TASK DIRECTIONS: If a line in the entries contains the word "kernel", list it.

Stored records
(* ===== verification/Policy.v ===== *)
(** * The file policy: BPF maps, the daemon's side and the LSM hook

    [agentlsm.c]: [cell_add], [cell_del], [cell_clr] and the listing loop;
    [agentlsm.bpf.c]: [cell_file_open] (its three modes) and the event records it
    and the tracepoints submit.  A BPF hash map is a finite map with a capacity;
    the order in which the kernel walks it is a parameter.  A key's 64-byte,
    zero-filled prefix buffer is the C string in it. *)

From S2P Require Import Prelude CString Arch Cbpf Seccomp.
Local Open Scope Z_scope.

Definition PLEN : nat := 64.
Definition ACT_ALLOW : Z := 1.
Definition ACT_DENY : Z := 2.
Definition EV_DENY : Z := 1.
Definition EV_EXEC : Z := 2.
Definition EV_OPEN : Z := 3.
Definition EV_CONNECT : Z := 4.
Definition EV_TRIP : Z := 5.

(** ** BPF hash maps *)

(** [bpf_map_update_elem(..., BPF_ANY)] on a map of [cap] entries: [None] is a
    failure (the key is new and the map is full). *)
Definition bpf_update {Key : Type} `{Countable Key} (cap : nat) (m : gmap Key Z) (k : Key) (v : Z)
    : option (gmap Key Z) :=
  match m !! k with
  | Some _ => Some (<[k := v]> m)
  | None => if (cap <=? size m)%nat then None else Some (<[k := v]> m)
  end.

(** [bpf_map_delete_elem]: the result and the map. *)
Definition bpf_delete {Key : Type} `{Countable Key} (m : gmap Key Z) (k : Key) : Z * gmap Key Z :=
  match m !! k with Some _ => (0, delete k m) | None => (-1, m) end.

(** ** The daemon's side *)

(** [struct cellkey]. *)
Abbreviation cellkey := (Z * bytes)%type.

Record polmaps := PolMaps { pm_cellpol : gmap cellkey Z; pm_cells : gmap Z Z }.
Definition CELLPOL_MAX : nat := Z.to_nat 4096.
Definition CELLS_MAX : nat := Z.to_nat 256.

Definition cell_key (cgid : Z) (prefix : bytes) : cellkey := (cgid, snprintf_s PLEN prefix).

(** Result (0 or -1) and maps. *)
Definition cell_add (cgid : Z) (prefix : bytes) (m : polmaps) : Z * polmaps :=
  match bpf_update CELLPOL_MAX (pm_cellpol m) (cell_key cgid prefix) ACT_DENY with
  | None => (-1, m)
  | Some p =>
      match bpf_update CELLS_MAX (pm_cells m) cgid 1 with
      | None => (-1, PolMaps p (pm_cells m))
      | Some c => (0, PolMaps p c)
      end
  end.

Definition cell_del (cgid : Z) (prefix : bytes) (m : polmaps) : Z * polmaps :=
  let '(rc, p) := bpf_delete (pm_cellpol m) (cell_key cgid prefix) in
  (rc, PolMaps p (pm_cells m)).

Section Walk.
(** The order in which the kernel walks the map. *)
Context (order : gmap cellkey Z -> list cellkey).

(** The key after [cur] in a walk. *)
Fixpoint key_after (cur : cellkey) (l : list cellkey) : option cellkey :=
  match l with
  | [] => None
  | k :: l' => if decide (k = cur) then head l' else key_after cur l'
  end.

WORKED SOLUTION:
    the order in which the kernel walks it is a parameter.  A key's 64-byte,
(** The order in which the kernel walks the map. *)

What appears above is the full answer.